(WORK TASK): Take the data from its first line. Print each line exactly until the line containing "match from_utf8 params" has been printed too.

═════ TASK INPUT ═════

(* ===== verification/InputMouse.v ===== *)
(** * Mouse reports

    The decoding of mouse reports in crates/fresh-input-parser/src/lib.rs: the
    classification of the button byte for SGR and X10 reports, whole reports, the
    scanner that recognises reports in a raw byte stream, and the coalescing of pointer
    motion.  Bytes are bytes, 16-bit coordinates are numbers below 2^16. *)
From stdpp Require Import base numbers list option strings.
From Stdlib Require Import ssreflect Strings.Byte NArith.
From S2P Require Import Prelude TextSpec Utf8 InputKeys.

Definition u8_max : N := 255.
Definition u16_max : N := 65535.
Definition u32_max : N := 4294967295.

(** ** Text of parameters *)
Definition byte_eqb (a b : byte) : bool := bool_decide (a = b).

(** [str::split] at a one-byte separator: there is always a first part. *)
Fixpoint split_on (sep : byte) (s : list byte) : list (list byte) :=
  match s with
  | [] => [[]]
  | b :: s =>
      if byte_eqb b sep then [] :: split_on sep s
      else match split_on sep s with
           | part :: parts => (b :: part) :: parts
           | [] => [[b]]
           end
  end.

Fixpoint parse_digits (max acc : N) (s : list byte) : option N :=
  match s with
  | [] => Some acc
  | b :: s =>
      if in_range 48 57 (code b) then
        let acc := (acc * 10 + (code b - 48))%N in
        if (max <? acc)%N then None else parse_digits max acc s
      else None
  end.

(** [str::parse] of an unsigned integer type with maximum [max]: digits, optionally
    after a plus sign; nothing else and no more than [max]. *)
Definition parse_uint (max : N) (s : list byte) : option N :=
  let digits := match s with b :: rest => if byte_eqb b x2b then rest else s | [] => [] end in
  match digits with [] => None | _ => parse_digits max 0 digits end.

(** [std::str::from_utf8(params).unwrap_or("")] *)
Definition params_text (params : list byte) : list byte :=
  match from_utf8 params with None => params | Some _ => [] end.

(** ** Classification *)
Definition button_of (button_bits : N) : MouseButton :=
  if (button_bits =? 0)%N then BLeft else if (button_bits =? 1)%N then BMiddle
  else if (button_bits =? 2)%N then BRight else BLeft.

Definition scroll_of (button_bits : N) : MouseEventKind :=
  if (button_bits =? 0)%N then ScrollUp else if (button_bits =? 1)%N then ScrollDown
  else if (button_bits =? 2)%N then ScrollLeft else ScrollRight.

Definition bit_set (cb mask : N) : bool := negb (N.land cb mask =? 0)%N.

Definition sgr_mouse_kind (cb : N) (pressed : bool) : option MouseEventKind :=
  if bit_set cb 128 then None else
  let button_bits := N.land cb 3 in
  let button := button_of button_bits in
  Some (if bit_set cb 64 then scroll_of button_bits
        else if (button_bits =? 3)%N then MMoved
        else if bit_set cb 32 then MDrag button
        else if pressed then MDown button
        else MUp button).

Definition x10_mouse_kind (cb : N) : option MouseEventKind :=
  if bit_set cb 128 then None else
  let button_bits := N.land cb 3 in
  let button := button_of button_bits in
  Some (if bit_set cb 64 then scroll_of button_bits
        else if bit_set cb 32 then if (button_bits =? 3)%N then MMoved else MDrag button
        else if (button_bits =? 3)%N then MUp BLeft
        else MDown button).

Definition mouse_modifiers (cb : N) : KeyModifiers :=
  let mods := 0%N in
  let mods := if bit_set cb 4 then N.lor mods SHIFT else mods in
  let mods := if bit_set cb 8 then N.lor mods ALT else mods in
  if bit_set cb 16 then N.lor mods CONTROL else mods.

(** ** Whole reports *)
Definition sgr_mouse_event (params : list byte) (pressed : bool) : option InputEvent :=
  match params with
  | [] => None
  | _ :: rest =>
      match from_utf8 rest with
      | Some _ => None
      | None =>
          match split_on x3b rest with
          | f0 :: f1 :: f2 :: _ =>
              cb ← parse_uint u8_max f0;
              let cx := default 1%N (parse_uint u16_max f1) in
              let cy := default 1%N (parse_uint u16_max f2) in
              kind ← sgr_mouse_kind cb pressed;
              Some (Mouse (mkMouseEvent kind (cx - 1) (cy - 1) (mouse_modifiers cb)))
          | _ => None
          end
      end
  end.

(** [u8::wrapping_sub(32)] *)
Definition debias (b : byte) : N := ((code b + 224) mod 256)%N.

Definition x10_mouse_event (b0 b1 b2 : byte) : option InputEvent :=
  let cb := debias b0 in
  kind ← x10_mouse_kind cb;
  Some (Mouse (mkMouseEvent kind (debias b1 - 1) (debias b2 - 1) (mouse_modifiers cb))).

(** ** The scanner *)
Inductive MouseScan : Set := NotAReport | Partial | Complete (kind : option MouseEventKind).

Inductive ScanState : Set := SGround | SEsc | SCsi | SSgr | SX10 (have : N).

Record MouseReportScanner : Set := mkScanner {
  sc_state : ScanState; sc_cb : N; sc_on_first_param : bool; sc_x10_cb : N; sc_button_down : bool;
}.

Definition scanner_new : MouseReportScanner := mkScanner SGround 0 true 0 false.

Definition scanner_to (s : MouseReportScanner) (st : ScanState) : MouseReportScanner :=
  mkScanner st (sc_cb s) (sc_on_first_param s) (sc_x10_cb s) (sc_button_down s).

Definition scan_complete (s : MouseReportScanner) (kind : option MouseEventKind)
    : MouseReportScanner * MouseScan :=
  let down := match kind with
              | Some (MDown _) => true | Some (MUp _) => false | _ => sc_button_down s end in
  (mkScanner SGround (sc_cb s) (sc_on_first_param s) (sc_x10_cb s) down, Complete kind).

Definition offer (s : MouseReportScanner) (b : byte) : option (MouseReportScanner * MouseScan) :=
  match sc_state s with
  | SGround => if byte_eqb b x1b then Some (scanner_to s SEsc, Partial) else None
  | SEsc => if byte_eqb b x5b then Some (scanner_to s SCsi, Partial) else None
  | SCsi =>
      if byte_eqb b x3c then
        Some (mkScanner SSgr 0 true (sc_x10_cb s) (sc_button_down s), Partial)
      else if byte_eqb b x4d then Some (scanner_to s (SX10 0), Partial)
      else None
  | SSgr =>
      if in_range 48 57 (code b) then
        let cb := if sc_on_first_param s
                  then N.min u32_max (N.min u32_max (sc_cb s * 10) + (code b - 48)) else sc_cb s in
        Some (mkScanner SSgr cb (sc_on_first_param s) (sc_x10_cb s) (sc_button_down s), Partial)
      else if byte_eqb b x3b then
        Some (mkScanner SSgr (sc_cb s) false (sc_x10_cb s) (sc_button_down s), Partial)
      else if byte_eqb b x4d || byte_eqb b x6d then
        let kind := if (sc_cb s <=? u8_max)%N then sgr_mouse_kind (sc_cb s) (byte_eqb b x4d) else None in
        Some (scan_complete s kind)
      else None
  | SX10 n =>
      if (n =? 0)%N then
        Some (mkScanner (SX10 1) (sc_cb s) (sc_on_first_param s) (debias b) (sc_button_down s), Partial)
      else if (n <? 2)%N then Some (scanner_to s (SX10 (n + 1)), Partial)
      else Some (scan_complete s (x10_mouse_kind (sc_x10_cb s)))
  end.

Definition scan_step (s : MouseReportScanner) (b : byte) : MouseReportScanner * MouseScan :=
  match offer s b with
  | Some r => r
  | None =>
      let s := scanner_to s SGround in
      match offer s b with Some r => r | None => (s, NotAReport) end
  end.

Fixpoint scan_feed (s : MouseReportScanner) (bytes : list byte) : MouseReportScanner :=
  match bytes with
  | [] => s
  | b :: bytes => scan_feed (scan_step s b).1 bytes
  end.

(** ** Coalescing pointer motion *)
Definition motion_run (ev : InputEvent) : option (MouseEventKind * KeyModifiers) :=
  match ev with
  | Mouse m => match me_kind m with
               | MMoved | MDrag _ => Some (me_kind m, me_modifiers m) | _ => None end
  | _ => None
  end.

(** The queued event after the new one was offered to it, and the new one if it is
    still to be queued. *)
Definition coalesce_motion_into (last : option InputEvent) (ev : InputEvent)
    : option InputEvent * option InputEvent :=
  match last with
  | Some l =>
      if bool_decide (is_Some (motion_run ev) /\ motion_run l = motion_run ev)
      then (Some ev, None) else (Some l, Some ev)
  | None => (None, Some ev)
  end.

Fixpoint coalesce_loop (out : list InputEvent) (events : list InputEvent) : list InputEvent :=
  match events with
  | [] => out
  | ev :: events =>
      let out :=
        match coalesce_motion_into (list.last out) ev with
        | (Some l, None) => take (length out - 1) out ++ [l]
        | (_, Some ev) => out ++ [ev]
        | (None, None) => out
        end in
      coalesce_loop out events
  end.

Definition coalesce_motion (events : list InputEvent) : list InputEvent := coalesce_loop [] events.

═════

(WRITTEN ANSWER):
(* ===== verification/InputMouse.v ===== *)
(** * Mouse reports

    The decoding of mouse reports in crates/fresh-input-parser/src/lib.rs: the
    classification of the button byte for SGR and X10 reports, whole reports, the
    scanner that recognises reports in a raw byte stream, and the coalescing of pointer
    motion.  Bytes are bytes, 16-bit coordinates are numbers below 2^16. *)
From stdpp Require Import base numbers list option strings.
From Stdlib Require Import ssreflect Strings.Byte NArith.
From S2P Require Import Prelude TextSpec Utf8 InputKeys.

Definition u8_max : N := 255.
Definition u16_max : N := 65535.
Definition u32_max : N := 4294967295.

(** ** Text of parameters *)
Definition byte_eqb (a b : byte) : bool := bool_decide (a = b).

(** [str::split] at a one-byte separator: there is always a first part. *)
Fixpoint split_on (sep : byte) (s : list byte) : list (list byte) :=
  match s with
  | [] => [[]]
  | b :: s =>
      if byte_eqb b sep then [] :: split_on sep s
      else match split_on sep s with
           | part :: parts => (b :: part) :: parts
           | [] => [[b]]
           end
  end.

Fixpoint parse_digits (max acc : N) (s : list byte) : option N :=
  match s with
  | [] => Some acc
  | b :: s =>
      if in_range 48 57 (code b) then
        let acc := (acc * 10 + (code b - 48))%N in
        if (max <? acc)%N then None else parse_digits max acc s
      else None
  end.

(** [str::parse] of an unsigned integer type with maximum [max]: digits, optionally
    after a plus sign; nothing else and no more than [max]. *)
Definition parse_uint (max : N) (s : list byte) : option N :=
  let digits := match s with b :: rest => if byte_eqb b x2b then rest else s | [] => [] end in
  match digits with [] => None | _ => parse_digits max 0 digits end.

(** [std::str::from_utf8(params).unwrap_or("")] *)
Definition params_text (params : list byte) : list byte :=
  match from_utf8 params with None => params | Some _ => [] end.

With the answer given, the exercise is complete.